____ Records supplied

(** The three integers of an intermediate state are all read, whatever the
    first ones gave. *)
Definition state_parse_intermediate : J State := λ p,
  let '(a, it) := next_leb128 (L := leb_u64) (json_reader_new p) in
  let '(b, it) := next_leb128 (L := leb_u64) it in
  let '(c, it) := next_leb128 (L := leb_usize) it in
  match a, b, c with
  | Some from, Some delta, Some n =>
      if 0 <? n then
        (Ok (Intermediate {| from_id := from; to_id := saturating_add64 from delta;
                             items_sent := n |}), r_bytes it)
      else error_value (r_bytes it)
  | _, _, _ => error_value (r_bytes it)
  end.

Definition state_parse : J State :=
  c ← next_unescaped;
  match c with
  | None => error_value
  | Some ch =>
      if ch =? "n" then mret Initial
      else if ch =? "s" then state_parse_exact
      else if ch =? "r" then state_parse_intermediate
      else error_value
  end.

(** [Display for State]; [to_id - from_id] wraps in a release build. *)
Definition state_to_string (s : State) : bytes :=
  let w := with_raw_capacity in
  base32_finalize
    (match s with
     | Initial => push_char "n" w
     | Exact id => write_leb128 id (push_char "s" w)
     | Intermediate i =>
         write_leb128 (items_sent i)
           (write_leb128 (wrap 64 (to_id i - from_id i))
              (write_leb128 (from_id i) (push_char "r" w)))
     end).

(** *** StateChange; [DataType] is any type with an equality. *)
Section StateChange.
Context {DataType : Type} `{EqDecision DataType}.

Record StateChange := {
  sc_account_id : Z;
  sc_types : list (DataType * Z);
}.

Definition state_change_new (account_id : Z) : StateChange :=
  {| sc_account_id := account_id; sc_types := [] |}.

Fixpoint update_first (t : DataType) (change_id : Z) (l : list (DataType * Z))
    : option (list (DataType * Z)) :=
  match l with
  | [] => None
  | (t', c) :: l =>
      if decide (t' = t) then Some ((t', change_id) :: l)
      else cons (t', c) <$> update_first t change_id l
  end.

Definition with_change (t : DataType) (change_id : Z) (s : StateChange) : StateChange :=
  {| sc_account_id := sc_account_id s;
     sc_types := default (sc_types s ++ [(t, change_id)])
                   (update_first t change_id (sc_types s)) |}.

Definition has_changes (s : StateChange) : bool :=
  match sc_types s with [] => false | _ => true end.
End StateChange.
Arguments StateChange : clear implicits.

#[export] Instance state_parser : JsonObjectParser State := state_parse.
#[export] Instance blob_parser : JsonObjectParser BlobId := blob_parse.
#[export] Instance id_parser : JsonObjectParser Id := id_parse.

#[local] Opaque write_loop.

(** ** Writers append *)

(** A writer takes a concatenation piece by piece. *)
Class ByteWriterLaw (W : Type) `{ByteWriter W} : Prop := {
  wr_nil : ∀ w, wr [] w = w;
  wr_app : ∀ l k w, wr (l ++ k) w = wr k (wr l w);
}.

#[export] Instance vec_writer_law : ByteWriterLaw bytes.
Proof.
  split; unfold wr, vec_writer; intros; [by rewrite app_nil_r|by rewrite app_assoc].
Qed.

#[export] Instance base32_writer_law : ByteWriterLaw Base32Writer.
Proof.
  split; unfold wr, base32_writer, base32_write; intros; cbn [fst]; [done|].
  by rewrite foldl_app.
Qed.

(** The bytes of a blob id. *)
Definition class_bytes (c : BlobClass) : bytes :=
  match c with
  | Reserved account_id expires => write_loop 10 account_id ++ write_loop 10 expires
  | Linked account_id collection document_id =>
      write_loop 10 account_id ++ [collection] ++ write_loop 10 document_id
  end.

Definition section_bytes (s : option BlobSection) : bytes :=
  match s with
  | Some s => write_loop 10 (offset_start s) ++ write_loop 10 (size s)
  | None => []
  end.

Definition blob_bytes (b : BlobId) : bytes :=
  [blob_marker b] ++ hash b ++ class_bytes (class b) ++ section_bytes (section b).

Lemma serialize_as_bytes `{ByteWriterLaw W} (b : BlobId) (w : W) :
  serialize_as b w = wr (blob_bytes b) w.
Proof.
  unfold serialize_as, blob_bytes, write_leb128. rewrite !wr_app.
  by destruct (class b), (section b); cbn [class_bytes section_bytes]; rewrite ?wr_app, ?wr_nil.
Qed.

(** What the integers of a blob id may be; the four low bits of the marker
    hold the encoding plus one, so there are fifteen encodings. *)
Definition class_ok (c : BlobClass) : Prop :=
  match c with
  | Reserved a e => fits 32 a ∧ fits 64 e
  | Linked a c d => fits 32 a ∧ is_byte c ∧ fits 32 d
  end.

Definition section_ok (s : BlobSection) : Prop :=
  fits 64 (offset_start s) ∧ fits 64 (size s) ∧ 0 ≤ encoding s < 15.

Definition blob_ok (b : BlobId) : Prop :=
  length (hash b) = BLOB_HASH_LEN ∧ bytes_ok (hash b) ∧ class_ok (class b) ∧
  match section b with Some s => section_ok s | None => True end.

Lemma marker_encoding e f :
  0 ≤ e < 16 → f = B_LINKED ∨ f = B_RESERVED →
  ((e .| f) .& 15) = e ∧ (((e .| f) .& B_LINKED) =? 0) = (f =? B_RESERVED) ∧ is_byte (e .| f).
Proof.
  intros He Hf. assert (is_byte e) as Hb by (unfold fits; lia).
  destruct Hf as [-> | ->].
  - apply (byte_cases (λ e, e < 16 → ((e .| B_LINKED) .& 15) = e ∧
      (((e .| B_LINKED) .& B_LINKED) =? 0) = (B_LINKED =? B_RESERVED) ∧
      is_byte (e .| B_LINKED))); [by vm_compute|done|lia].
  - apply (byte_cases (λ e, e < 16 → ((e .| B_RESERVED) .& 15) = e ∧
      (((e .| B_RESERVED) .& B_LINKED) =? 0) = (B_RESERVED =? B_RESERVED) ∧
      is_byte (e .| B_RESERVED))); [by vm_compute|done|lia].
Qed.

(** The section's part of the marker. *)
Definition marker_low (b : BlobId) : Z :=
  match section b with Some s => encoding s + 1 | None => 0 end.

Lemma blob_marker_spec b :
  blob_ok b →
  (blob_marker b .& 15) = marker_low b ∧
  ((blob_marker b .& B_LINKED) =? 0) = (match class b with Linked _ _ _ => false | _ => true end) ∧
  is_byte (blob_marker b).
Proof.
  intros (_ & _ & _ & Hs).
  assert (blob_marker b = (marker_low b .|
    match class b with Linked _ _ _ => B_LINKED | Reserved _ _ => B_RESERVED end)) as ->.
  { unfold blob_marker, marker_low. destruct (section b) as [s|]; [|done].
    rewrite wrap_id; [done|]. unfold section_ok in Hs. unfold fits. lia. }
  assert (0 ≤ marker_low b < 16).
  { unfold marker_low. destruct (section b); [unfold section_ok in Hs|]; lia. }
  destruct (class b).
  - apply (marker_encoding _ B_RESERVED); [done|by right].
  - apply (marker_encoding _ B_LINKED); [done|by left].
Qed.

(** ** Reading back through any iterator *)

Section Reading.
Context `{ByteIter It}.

________

**Task to complete:** Would you retype the lines above from the one with "(b : BlobId) (w" down to the one with "B_RESERVED) .& 15) = e ∧", word for word, both ends included and no other lines?

**Reply to the task:**
Lemma serialize_as_bytes `{ByteWriterLaw W} (b : BlobId) (w : W) :
  serialize_as b w = wr (blob_bytes b) w.
Proof.
  unfold serialize_as, blob_bytes, write_leb128. rewrite !wr_app.
  by destruct (class b), (section b); cbn [class_bytes section_bytes]; rewrite ?wr_app, ?wr_nil.
Qed.

(** What the integers of a blob id may be; the four low bits of the marker
    hold the encoding plus one, so there are fifteen encodings. *)
Definition class_ok (c : BlobClass) : Prop :=
  match c with
  | Reserved a e => fits 32 a ∧ fits 64 e
  | Linked a c d => fits 32 a ∧ is_byte c ∧ fits 32 d
  end.

Definition section_ok (s : BlobSection) : Prop :=
  fits 64 (offset_start s) ∧ fits 64 (size s) ∧ 0 ≤ encoding s < 15.

Definition blob_ok (b : BlobId) : Prop :=
  length (hash b) = BLOB_HASH_LEN ∧ bytes_ok (hash b) ∧ class_ok (class b) ∧
  match section b with Some s => section_ok s | None => True end.

Lemma marker_encoding e f :
  0 ≤ e < 16 → f = B_LINKED ∨ f = B_RESERVED →
  ((e .| f) .& 15) = e ∧ (((e .| f) .& B_LINKED) =? 0) = (f =? B_RESERVED) ∧ is_byte (e .| f).
Proof.
  intros He Hf. assert (is_byte e) as Hb by (unfold fits; lia).
  destruct Hf as [-> | ->].
  - apply (byte_cases (λ e, e < 16 → ((e .| B_LINKED) .& 15) = e ∧
      (((e .| B_LINKED) .& B_LINKED) =? 0) = (B_LINKED =? B_RESERVED) ∧
      is_byte (e .| B_LINKED))); [by vm_compute|done|lia].
  - apply (byte_cases (λ e, e < 16 → ((e .| B_RESERVED) .& 15) = e ∧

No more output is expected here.